(** * Kinesis trigger of the serverless forwarder

    A shallow embedding of [handlers/aws/kinesis_trigger.py]: the
    continuation publisher [_handle_kinesis_continuation] and the record
    consumer [_handle_kinesis_record], over an explicit world holding the
    Python object store, the clock, the logger and the traces of the calls
    made to the SQS client and to the payload storage. *)

From Stdlib Require Import ZArith Lia List Strings.Byte DecimalString DecimalZ DecimalPos.
From stdpp Require Import gmap strings list fin_maps sorting.

Open Scope Z_scope.

(** ** Python strings and bytes *)

(** A Python [str] is a sequence of Unicode code points; [bytes] is a
    sequence of octets. *)
Definition pystr := list Z.
Definition pybytes := list byte.

(** An ASCII literal of the source, as a Python [str]. *)
Definition str_lit (s : string) : pystr :=
  map (fun a => Z.of_N (Ascii.N_of_ascii a)) (String.list_ascii_of_string s).

(** [str(n)] for an [int]: the decimal numeral, with a minus sign for
    negative numbers and no leading zero. *)
Definition str (n : Z) : pystr :=
  str_lit (NilZero.string_of_int (Z.to_int n)).

(** Back from text to ASCII, to read a numeral again. *)
Definition ascii_of_codepoint (c : Z) : option Ascii.ascii :=
  if (0 <=? c) && (c <? 256) then Some (Ascii.ascii_of_N (Z.to_N c)) else None.
Lemma behaved_tick_own (c : timer_case) (event : string) (d : N)
      (wsh : wsHandler StatusResponse)
      (w : World LocalHeaderCache HeaderCache) :
  (forall now s, handle now event (PInt 0) s <> None) ->
  behaved (wsh, w)
          (set_timer c wsh (Reset (recv (timer_of c wsh)) d),
           add_effect w (Emit event (PInt 0))).
Proof.
  intro H.
  eapply behaved_trans;
    [apply (behaved_set_timer c (Reset (recv (timer_of c wsh)) d));
     intros _; now right|].
  exact (behaved_Emit event (PInt 0) (_, w) H).
Qed.

Lemma behaved_tick_peers (wsh : wsHandler StatusResponse)
      (w : World LocalHeaderCache HeaderCache) :
  C (statusTickle wsh) = false ->
  behaved (wsh, w)
          (set_statusTickle
             (set_peersTickle wsh (recv (peersTickle wsh)))
             (Reset (statusTickle wsh) DefaultStatusTickle),
           add_effect w (Emit "request-peers" (PInt 0))).
Proof.
  intro H.
  eapply behaved_trans;
    [apply (behaved_set_timer PeersTickleC (recv (peersTickle wsh)));
     intros _; now right|].
  eapply behaved_trans;
    [apply (behaved_set_timer StatusTickleC
              (Reset (statusTickle wsh) DefaultStatusTickle))|].
  - intros _. right. exact H.
  - apply (behaved_Emit "request-peers" (PInt 0) (_, w)). registered_here.
Qed.

(** The calls that do not go through [Disconnect]. *)
Lemma behaved_step (c : call) (st : state) (o : outcome state) :
  c <> CallDisconnect -> c <> Tick WatchdogC ->
  (c = Tick PeersTickleC -> C (statusTickle (fst st)) = false) ->
  step c st = Some o -> behaved st (state_of o).
Proof.
  intros Hd Hw Hp. destruct c as [now ev p|c|c|ser| |rhc|f|]; cbn [run].
  - apply behaved_on_event.
  - unfold fire_timer. destruct st as [wsh w]. cbn [fst snd].
    destruct (armed (timer_of c wsh)); intros [= <-].
    apply behaved_set_timer. intros _. now left.
  - destruct st as [wsh w]. unfold eventLoop.
    destruct (at_select wsh); cbn [negb]; [|discriminate].
    destruct c; [contradiction| | |].
    + destruct (C (timeTickle wsh)); intros [= <-].
      assert (H : forall now s, handle now "request-time" (PInt 0) s <> None)
        by registered_here.
      exact (behaved_tick_own TimeTickleC "request-time" DefaultTimeTickle
               wsh w H).
    + destruct (C (statusTickle wsh)); intros [= <-].
      assert (H : forall now s,
                 handle now "request-status" (PInt 0) s <> None)
        by registered_here.
      exact (behaved_tick_own StatusTickleC "request-status"
               DefaultStatusTickle wsh w H).
    + destruct (C (peersTickle wsh)); intros [= <-].
      exact (behaved_tick_peers wsh w (Hp eq_refl)).
  - intros [= <-]. destruct ser as [s|]; [|apply behaved_refl].
    apply behaved_Emit. registered_here.
  - intros [= <-]. apply behaved_bind; [apply behaved_resetStatusTickle|].
    intro s. apply behaved_Emit. registered_here.
  - intros [= <-]. destruct st as [wsh w]. now apply behaved_fields.
  - intros [= <-]. destruct st as [wsh w]. now apply behaved_fields.
  - contradiction.
Qed.

(** What [Disconnect] does to the timers and to the connection, whether
    it returns or not. *)
Lemma Disconnect_effect (wsh : wsHandler StatusResponse)
      (w : World LocalHeaderCache HeaderCache) :
  (tidy_all wsh -> tidy_all (fst (state_of (Disconnect (wsh, w))))) /\
  trace (snd (state_of (Disconnect (wsh, w))))
  = trace w ++ match disconnect wsh with
               | Some f => [Called f]
               | None => []
               end.
Proof.
  unfold Disconnect, drain_with, send_abort, tidy_all, tidy.
  destruct wsh as [sf rm ts dc [[d1|] c1] [[d2|] c2] [[d3|] c3] pt a ib];
    destruct c1, c2, c3, a, dc as [f|]; cbn;
    try destruct (find_from sf (wsHandlerList w) 0); cbn;
    rewrite ?app_nil_r; (split; [|reflexivity]);
    intros (H1 & H2 & H3 & H4); repeat split; auto;
    repeat match goal with
           | H : _ \/ _ |- _ => destruct H; try discriminate
           end.
Qed.

(** X19.  A call leaves the four timers tidy (none is both running and
    holding a tick that was not received), which is the state the reset
    helpers count on; the one exception is the tick of [peersTickle]
    taken while the tick of [statusTickle] waits, since that case resets
    [statusTickle] without draining it. *)
Theorem timers_stay_tidy (c : call) (st : state) :
  (c = Tick PeersTickleC -> C (statusTickle (fst st)) = false) ->
  tidy_all (fst st) ->
  match step c st with
  | Some o => tidy_all (fst (state_of o))
  | None => True
  end.
Proof.
  intros Hp Ht. destruct (step c st) as [o|] eqn:E; [|exact I].
  destruct c as [now ev p|c|c|ser| |rhc|f|];
    try (refine (proj1 (behaved_step _ st o _ _ _ E) Ht);
         [discriminate | discriminate | auto]).
  - destruct c;
      try (refine (proj1 (behaved_step _ st o _ _ _ E) Ht);
           [discriminate | discriminate | auto]).
    destruct st as [wsh w]. cbn [run] in E. unfold eventLoop in E.
    destruct (at_select wsh); [|discriminate].
    destruct (C (watchdog wsh)); [|discriminate].
    cbn [negb] in E. some_eq E.
    apply (proj1 (Disconnect_effect
                    (set_at_select (set_watchdog wsh (recv (watchdog wsh)))
                                   false) w)).
    destruct Ht as (Hw & Hti & Hs & Hpe).
    repeat split; try assumption. now right.
  - destruct st as [wsh w]. cbn [run] in E. some_eq E.
    exact (proj1 (Disconnect_effect wsh w) Ht).
Qed.

(** X20.  Nothing but [Disconnect] called by the program changes the
    registry of handlers: no event, no timer and no other method adds or
    removes an entry, and the [Disconnect] that the watchdog triggers
    does not get as far as the removal. *)
Theorem registry_changes_only_in_Disconnect (c : call) (st : state) :
  c <> CallDisconnect ->
  match step c st with
  | Some o => wsHandlerList (snd (state_of o)) = wsHandlerList (snd st)
  | None => True
  end.
Proof.
  intros Hd. destruct (step c st) as [o|] eqn:E; [|exact I].
  destruct (call_cases c) as [-> | [-> | [-> | Hc]]].
  - contradiction.
  - destruct st as [wsh w]. cbn [run] in E. unfold eventLoop in E.
    destruct (at_select wsh) eqn:Ha; [|discriminate].
    destruct (C (watchdog wsh)); [|discriminate].
    cbn [negb] in E. some_eq E.
    destruct (Disconnect_without_loop
                (set_at_select (set_watchdog wsh (recv (watchdog wsh))) false)
                w eq_refl) as (wsh' & w' & -> & HL & _).
    exact HL.
  - destruct st as [wsh w]. cbn [run] in E. unfold eventLoop in E.
    destruct (at_select wsh); [|discriminate].
    destruct (C (peersTickle wsh)); [|discriminate].
    cbn [negb] in E. some_eq E. reflexivity.
  - destruct Hc as (H1 & H2 & H3).
    refine (proj1 (proj2 (behaved_step c st o H1 H2 _ E))).
    intro. contradiction.
Qed.

(** X21.  Every event a handler emits, whatever happens to it, is one for
    which the table of handlers that [setup] registers has an entry
    taking that payload: the peer, which runs the same code, does not
    drop it. *)
Theorem emitted_events_are_handled (c : call) (st : state) :
  match step c st with
  | Some o =>
      exists new,
        trace (snd (state_of o)) = trace (snd st) ++ new /\
        forall event p, In (Emit event p) new ->
                        forall now s, handle now event p s <> None
  | None => True
  end.
Proof.
  destruct (step c st) as [o|] eqn:E; [|exact I].
  destruct (call_cases c) as [-> | [-> | [-> | Hc]]].
  - destruct st as [wsh w]. cbn [run] in E. some_eq E.
    eexists. split; [exact (proj2 (Disconnect_effect _ w))|].
    intros ev p Hin. destruct (disconnect wsh); cbn in Hin;
      intuition discriminate.
  - destruct st as [wsh w]. cbn [run] in E. unfold eventLoop in E.
    destruct (at_select wsh) eqn:Ha; [|discriminate].
    destruct (C (watchdog wsh)); [|discriminate].
    cbn [negb] in E. some_eq E.
    eexists. split; [exact (proj2 (Disconnect_effect _ w))|].
    intros ev p Hin. cbn [disconnect set_at_select set_watchdog] in Hin.
    destruct (disconnect wsh); cbn in Hin; intuition discriminate.
  - destruct st as [wsh w]. cbn [run] in E. unfold eventLoop in E.
    destruct (at_select wsh); [|discriminate].
    destruct (C (peersTickle wsh)); [|discriminate].
    cbn [negb] in E. some_eq E.
    exists [Emit "request-peers" (PInt 0)]. split; [reflexivity|].
    intros ev p [[= <- <-] | []]. registered_here.
  - destruct Hc as (H1 & H2 & H3).
    refine (proj2 (proj2 (behaved_step c st o H1 H2 _ E))).
    intro. contradiction.
Qed.

(** *** The periodic requests *)

(** X22.  [timeTickle] and [statusTickle] are periodic: as long as the loop
    waits in its [select], each firing of the timer is answered by one
    request and the timer is started again with an empty channel, so after
    [n] periods [n] requests were emitted.  (For [peersTickle] this
    fails after the first period.) *)
Theorem ticks_are_periodic (c : timer_case) (event : string) (n : nat)
        (wsh : wsHandler StatusResponse)
        (w : World LocalHeaderCache HeaderCache) :
  (c, event) = (TimeTickleC, "request-time"%string) \/
  (c, event) = (StatusTickleC, "request-status"%string) ->
  at_select wsh = true -> armed (timer_of c wsh) <> None ->
  exists wsh' w',
    rounds n c (wsh, w) = Some (wsh', w') /\
    trace w' = trace w ++ repeat (Emit event (PInt 0)) n /\
    wsHandlerList w' = wsHandlerList w /\
    at_select wsh' = true /\ armed (timer_of c wsh') <> None.
Proof.
  intros Hc. revert wsh w. induction n as [|n IH]; intros wsh w Ha Hr.
  - exists wsh, w. cbn. rewrite app_nil_r. now repeat split.
  - cbn [rounds]. unfold fire_timer. cbn [fst snd].
    destruct (armed (timer_of c wsh)) as [d|] eqn:Ed; [|contradiction].
    destruct Hc as [[= -> ->] | [= -> ->]]; cbn [timer_of set_timer];
      unfold eventLoop; cbn; rewrite Ha; cbn.
    + destruct (IH (set_timeTickle
                      (set_timeTickle
                         (set_timeTickle wsh (fire (timeTickle wsh)))
                         (recv (fire (timeTickle wsh))))
                      (Reset (recv (fire (timeTickle wsh)))
                             DefaultTimeTickle))
                   (add_effect w (Emit "request-time" (PInt 0))))
        as (wsh' & w' & HR & HT & HL & HA & HM);
        [exact Ha | discriminate|].
      exists wsh', w'. split; [exact HR|]. split; [|now repeat split].
      rewrite HT. cbn [trace add_effect repeat].
      now rewrite <- app_assoc.
    + destruct (IH (set_statusTickle
                      (set_statusTickle
                         (set_statusTickle wsh (fire (statusTickle wsh)))
                         (recv (fire (statusTickle wsh))))
                      (Reset (recv (fire (statusTickle wsh)))
                             DefaultStatusTickle))
                   (add_effect w (Emit "request-status" (PInt 0))))
        as (wsh' & w' & HR & HT & HL & HA & HM);
        [exact Ha | discriminate|].
      exists wsh', w'. split; [exact HR|]. split; [|now repeat split].
      rewrite HT. cbn [trace add_effect repeat].
      now rewrite <- app_assoc.
Qed.

(** *** The handlers of the connection *)

Lemma resetStatusTickle_live (wsh : wsHandler StatusResponse)
      (w : World LocalHeaderCache HeaderCache) :
  live (statusTickle wsh) -> live (watchdog wsh) ->
  exists t1 t2,
    resetStatusTickle (wsh, w)
    = Done (set_watchdog (set_statusTickle wsh t1) t2, w).
Proof.
  intros Hs Hw. destruct (stop_drain_live _ Hs) as (t1 & E1 & _).
  unfold resetStatusTickle. rewrite E1.
  destruct (resetWatchdog_live
              (set_statusTickle wsh (Reset t1 DefaultStatusTickle)) w Hw)
    as (t2 & _ & E2).
  exists (Reset t1 DefaultStatusTickle), t2. exact E2.
Qed.

(** X23.  [Status] returns the status last received: after [rxStatus] has
    taken a payload that parses, [Status] gives that status, from the
    peer cache when the handler has one and from the pending status
    otherwise. *)
Theorem Status_after_rxStatus (m : list byte) (status : StatusResponse)
        (wsh : wsHandler StatusResponse)
        (w : World LocalHeaderCache HeaderCache) :
  (forall c s, get_status (set_status c s) = s) ->
  Unmarshal_status m = Some status ->
  live (statusTickle wsh) -> live (watchdog wsh) ->
  exists st',
    rxStatus set_status Unmarshal_status m (wsh, w) = Done st' /\
    Status get_status st' = Some status.
Proof.
  intros Hgs Hm Hs Hw. unfold rxStatus. rewrite Hm.
  destruct (resetStatusTickle_live wsh w Hs Hw) as (t1 & t2 & ->).
  cbn [bind remote set_watchdog set_statusTickle].
  destruct (remote wsh) as [p|] eqn:Er; eexists; (split; [reflexivity|]);
    unfold Status; cbn; rewrite Er; [|reflexivity].
  now rewrite Nat.eqb_refl, Hgs.
Qed.
(** [lg_start] past its guards: the start is written, then the room is
    looked up. *)
Lemma lg_start_in_passed (shuffle : ∀ A : Type, list A → list A)
    (rooms : gset Z) (it : Interaction) (G : gmap Z GameState) (gid : Z)
    (g : GameState) :
  i_guild it = Some gid → G !! gid = Some g → phase g ≠ Ended →
  i_user it = created_by g → started g = false →
  8 ≤ Z.of_nat (size (players g)) ≤ 15 →
  lg_start_in shuffle rooms it G =
    if bool_decide (channel_id g ∈ rooms)
    then (Accepted game_started, <[gid := start_game shuffle g]> G)
    else (Raised AssertionError, <[gid := deal_game shuffle g]> G).
Proof.
  intros Hg Hgame Hph Hcaller Hs Hn.
  unfold lg_start_in, get_game, role_distribution, channel.
  rewrite Hg, Hgame, (bool_decide_eq_false_2 _ Hph), Hcaller, Hs.
  rewrite bool_decide_eq_true_2 by done. cbn [negb].
  replace ((_ <? 8) || (_ >? 15)) with false by lia.
  cbv zeta. cbn [channel_id set_day set_phase set_started set_players].
  by case_bool_decide.
Qed.

(** Whatever [lg_start] answers, it answers a refusal, the acceptance, or
    the failed lookup of the room after all guards have passed. *)
Lemma lg_start_in_cases (shuffle : ∀ A : Type, list A → list A)
    (rooms : gset Z) (it : Interaction) (G : gmap Z GameState) :
  (∃ r, lg_start_in shuffle rooms it G = (Rejected r, G)) ∨
  ∃ gid g,
    i_guild it = Some gid ∧ G !! gid = Some g ∧ phase g ≠ Ended ∧
    i_user it = created_by g ∧ started g = false ∧
    8 ≤ Z.of_nat (size (players g)) ≤ 15.
Proof.
  unfold lg_start_in, get_game.
  destruct (i_guild it) as [gid|]; [| left; eauto].
  destruct (G !! gid) as [g|] eqn:Hg; [| left; eauto].
  case_bool_decide as Hph; [left; eauto |].
  case_bool_decide as Hc; cbn [negb]; [| left; eauto].
  destruct (started g) eqn:Hs; [left; eauto |].
  cbv zeta.
  destruct (_ || _) eqn:Hn; [left; eauto |].
  right. exists gid, g. apply orb_false_iff in Hn as [H1 H2].
  repeat (split; [done |]). lia.
Qed.

Lemma deal_game_fields (shuffle : ∀ A : Type, list A → list A)
    (g : GameState) :
  players (deal_game shuffle g) = players (start_game shuffle g) ∧
  started (deal_game shuffle g) = true ∧ phase (deal_game shuffle g) = Night ∧
  day (deal_game shuffle g) = 0 ∧
  wolf_target_id (deal_game shuffle g) = wolf_target_id g ∧
  protected_id (deal_game shuffle g) = protected_id g ∧
  seer_target_id (deal_game shuffle g) = seer_target_id g ∧
  witch_heal_target_id (deal_game shuffle g) = witch_heal_target_id g ∧
  witch_kill_target_id (deal_game shuffle g) = witch_kill_target_id g ∧
  black_infect_target_id (deal_game shuffle g) = black_infect_target_id g.
Proof. repeat split. Qed.
(** C7: the speed-up is 0 when [play_game] starts and a completed level
    adds 50 to it (as a [uint16_t]); nothing floors it.  As long as it
    is at most 750 and the clock is not about to wrap, the trigger
    times computed from it are exact, none lies before the last move,
    and the five channels keep their order. *)
Theorem C7_speed_up_unfloored (w : world) :
  let p := project_of w in
  let su := speed_up_by p in
  let lm := last_move_time p in
  let t base := trigger_time lm base su in
  speed_up_by (project_of (exec play_game_start w)) = 0 /\
  speed_up_by (project_of (exec level_complete w)) = uint16 (su + 50) /\
  (0 <= su < 2 ^ 16 - 50 ->
   speed_up_by (project_of (exec level_complete w)) = su + 50) /\
  (0 <= su <= 750 -> 0 <= lm -> lm + 1300 < 2 ^ 32 ->
   t 750 = lm + 750 - su /\
   lm <= t 750 /\ t 750 < t 850 /\ t 850 < t 1000 /\
   t 1000 < t 1200 /\ t 1200 < t 1300).
Proof.
  cbv zeta.
  split; [apply play_game_start_speed_up|].
  split; [apply level_complete_speed_up|].
  split.
  - intros Hsu. rewrite level_complete_speed_up. unfold uint16.
    apply Z.mod_small. lia.
  - intros Hsu Hlm Hwrap.
    rewrite !trigger_time_exact by lia. lia.
Qed.

Lemma C7_speed_up_unfloored_witness :
  let p := project_of fresh_game in
  (0 <= speed_up_by p <= 750 /\ 0 <= last_move_time p /\
   last_move_time p + 1300 < 2 ^ 32) /\
  trigger_time (last_move_time p) 750 (speed_up_by p) <
  trigger_time (last_move_time p) 850 (speed_up_by p).
Proof.
  cbv zeta.
  assert (H : (0 <= speed_up_by (project_of fresh_game) <= 750 /\
               0 <= last_move_time (project_of fresh_game) /\
               last_move_time (project_of fresh_game) + 1300 < 2 ^ 32))
    by (vm_compute; repeat split; congruence).
  split; [exact H|].
  destruct H as (Hsu & Hlm & Hwrap).
  destruct (C7_speed_up_unfloored fresh_game) as (_ & _ & _ & Horder).
  destruct (Horder Hsu Hlm Hwrap) as (_ & _ & Hlt & _). exact Hlt.
Defined.

(** After sixteen completed levels the speed-up is 800.  The lane with
    the 750 ms cadence is then due 50 ms before the last move; and once
    the clock has wrapped, so that the last move time is small, the
    subtraction underflows and that lane comes due after the one with
    850 ms. *)
Lemma C7_speed_up_passes_cadence :
  let w := exec (repeat_m 16 level_complete) fresh_game in
  (level (project_of w) = 17 /\ speed_up_by (project_of w) = 800) /\
  trigger_time 3600000 750 800 < 3600000 /\
  trigger_time 10 850 800 < trigger_time 10 750 800.
Proof. vm_compute. repeat split; reflexivity. Qed.

(** ** Pausing *)

(** C8: after two pauses only the second is subtracted from the elapsed
    time.  With 250 ms played since the last move, lane 2 (cadence
    750 ms) is rotated all the same; with the pause in one piece it is
    not.  The countdown of timer0.c has all 600 ms on its account in
    both runs. *)
Theorem C8_second_pause_forgets_first :
  let w2 := exec (run two_pauses) fresh_game in
  let w1 := exec (run one_pause) fresh_game in
  (Timer0.clockTicks (timer_of w2) = 850 /\
   Timer0.total_time_paused (timer_of w2) = 600 /\
   last_move_time (project_of fresh_game) = 0 /\
   speed_up_by (project_of w2) = 0) /\
  (time_paused (project_of w2) = 100 /\
   road2 (project_of w2) = 1 /\
   idx (Game.lane_position (game_of fresh_game)) 2 = 0 /\
   idx (Game.lane_position (game_of w2)) 2 = 63) /\
  (Timer0.clockTicks (timer_of w1) = 850 /\
   Timer0.total_time_paused (timer_of w1) = 600 /\
   time_paused (project_of w1) = 600 /\
   road2 (project_of w1) = 0 /\
   idx (Game.lane_position (game_of w1)) 2 = 0).
Proof. vm_compute. repeat split; reflexivity. Qed.
Lemma style_rule_exact_witness :
  opens_in (lit "<style") (lit "<html><head>") = false
  /\ styleContent
       (lit "<html><head><style>.a{color:red}</style></head></html>")
     = JString (lit ".a{color:red}").
Proof.
  split; [reflexivity|].
  apply (style_rule_exact (lit "<html><head>") (lit "</head></html>")).
  reflexivity.
Defined.

(** C9. The opening pattern is satisfied by a longer tag name: the text
    [<bodyx>Hi</body>] holds no [<body>] tag, with or without attributes,
    and its body fragment is [Hi]; likewise [<stylex>Hi</style>]. *)
Theorem longer_tag_name_accepted :
  has_sub (lit "<body>") (lit "<bodyx>Hi</body>") = false
  /\ has_sub (lit "<body ") (lit "<bodyx>Hi</body>") = false
  /\ bodyContent (lit "<bodyx>Hi</body>") = JString (lit "Hi")
  /\ has_sub (lit "<style>") (lit "<stylex>Hi</style>") = false
  /\ has_sub (lit "<style ") (lit "<stylex>Hi</style>") = false
  /\ styleContent (lit "<stylex>Hi</style>") = JString (lit "Hi").
Proof. repeat split; reflexivity. Qed.

(** Any continuation of the tag name is taken as attribute text. *)
Lemma tag_name_continuation (x inner : str) :
  has_sub (lit ">") x = false ->
  has_sub (lit "</body>") inner = false ->
  bodyContent (lit "<body" ++ x ++ lit ">" ++ inner ++ lit "</body>")
  = JString inner.
Proof.
  intros Hx Hi.
  rewrite <- (app_nil_r (lit "</body>")).
  now apply (bodyContent_found [] x inner []).
Qed.

(** C10. Matching is case-sensitive: a text with a body region in
    upper-case tags and no lower-case [<body] anywhere gives the empty body
    fragment, whatever else it holds; likewise a text with a style region in
    upper-case tags and no lower-case [<style] gives the empty style
    fragment. *)
Theorem upper_case_tags_not_matched (pre inner post : str) :
  let body_text := pre ++ lit "<BODY>" ++ inner ++ lit "</BODY>" ++ post in
  let style_text := pre ++ lit "<STYLE>" ++ inner ++ lit "</STYLE>" ++ post in
  (has_sub (lit "<body") body_text = false ->
   bodyContent body_text = JString [])
  /\ (has_sub (lit "<style") style_text = false ->
      styleContent style_text = JString []).
Proof.
  intros body_text style_text.
  rewrite bodyContent_fragment, styleContent_fragment. unfold fragment.
  split; intros H; now rewrite first_region_no_opening.
Qed.

Lemma upper_case_tags_not_matched_witness :
  bodyContent
    (lit "<style>p{}</style>" ++ lit "<BODY>" ++ lit "Hi" ++ lit "</BODY>"
         ++ lit "</HTML>")
  = JString []
  /\ styleContent
       (lit "<body>" ++ lit "<STYLE>" ++ lit "p{}" ++ lit "</STYLE>"
            ++ lit "</body>")
     = JString [].
Proof.
  split.
  - apply (proj1 (upper_case_tags_not_matched (lit "<style>p{}</style>")
                    (lit "Hi") (lit "</HTML>"))).
    reflexivity.
  - apply (proj2 (upper_case_tags_not_matched (lit "<body>") (lit "p{}")
                    (lit "</body>"))).
    reflexivity.
Defined.

Example upper_case_example :
  bodyContent (lit "<BODY>Hi</BODY>") = JString []
  /\ styleContent (lit "<STYLE>p{}</STYLE>") = JString [].
Proof. split; reflexivity. Qed.

(* ================================================================== *)
(** ** Properties of the render operation *)

Section Render.
Variable path_join : str -> str -> str.
Variable utf8_decode : list Byte.byte -> str.

(** One run of [Page]: a removed working directory stops it before any
    read; otherwise the outcome is by what the path names. *)
Lemma Page_run (w : world) :
  let path := htmlPath path_join w in
  Page path_join utf8_decode w =
  if cwd_removed w
  then (Thrown (SystemError ENOENT sys_uv_cwd None), w, [])
  else
    match disk w path with
    | RegularFile content =>
        (Returned (rendered (utf8_decode content)), w, [FsRead path])
    | Missing =>
        (Thrown (SystemError ENOENT sys_open (Some path)), w, [FsRead path])
    | Denied =>
        (Thrown (SystemError EACCES sys_open (Some path)), w, [FsRead path])
    | Directory =>
        (Thrown (SystemError EISDIR sys_read None), w, [FsRead path])
    end.
Proof.
  unfold Page, bind, process_cwd, readFileSync, htmlPath, ret.
  cbv zeta.
  destruct (cwd_removed w); [reflexivity|].
  now destruct (disk w (path_join (cwd w) (lit "index.html"))).
Qed.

══════════

_Required work_. When a line in the listing includes the word "guards", report that line in full.

_Response to this task_.
(** [lg_start] past its guards: the start is written, then the room is
    the failed lookup of the room after all guards have passed. *)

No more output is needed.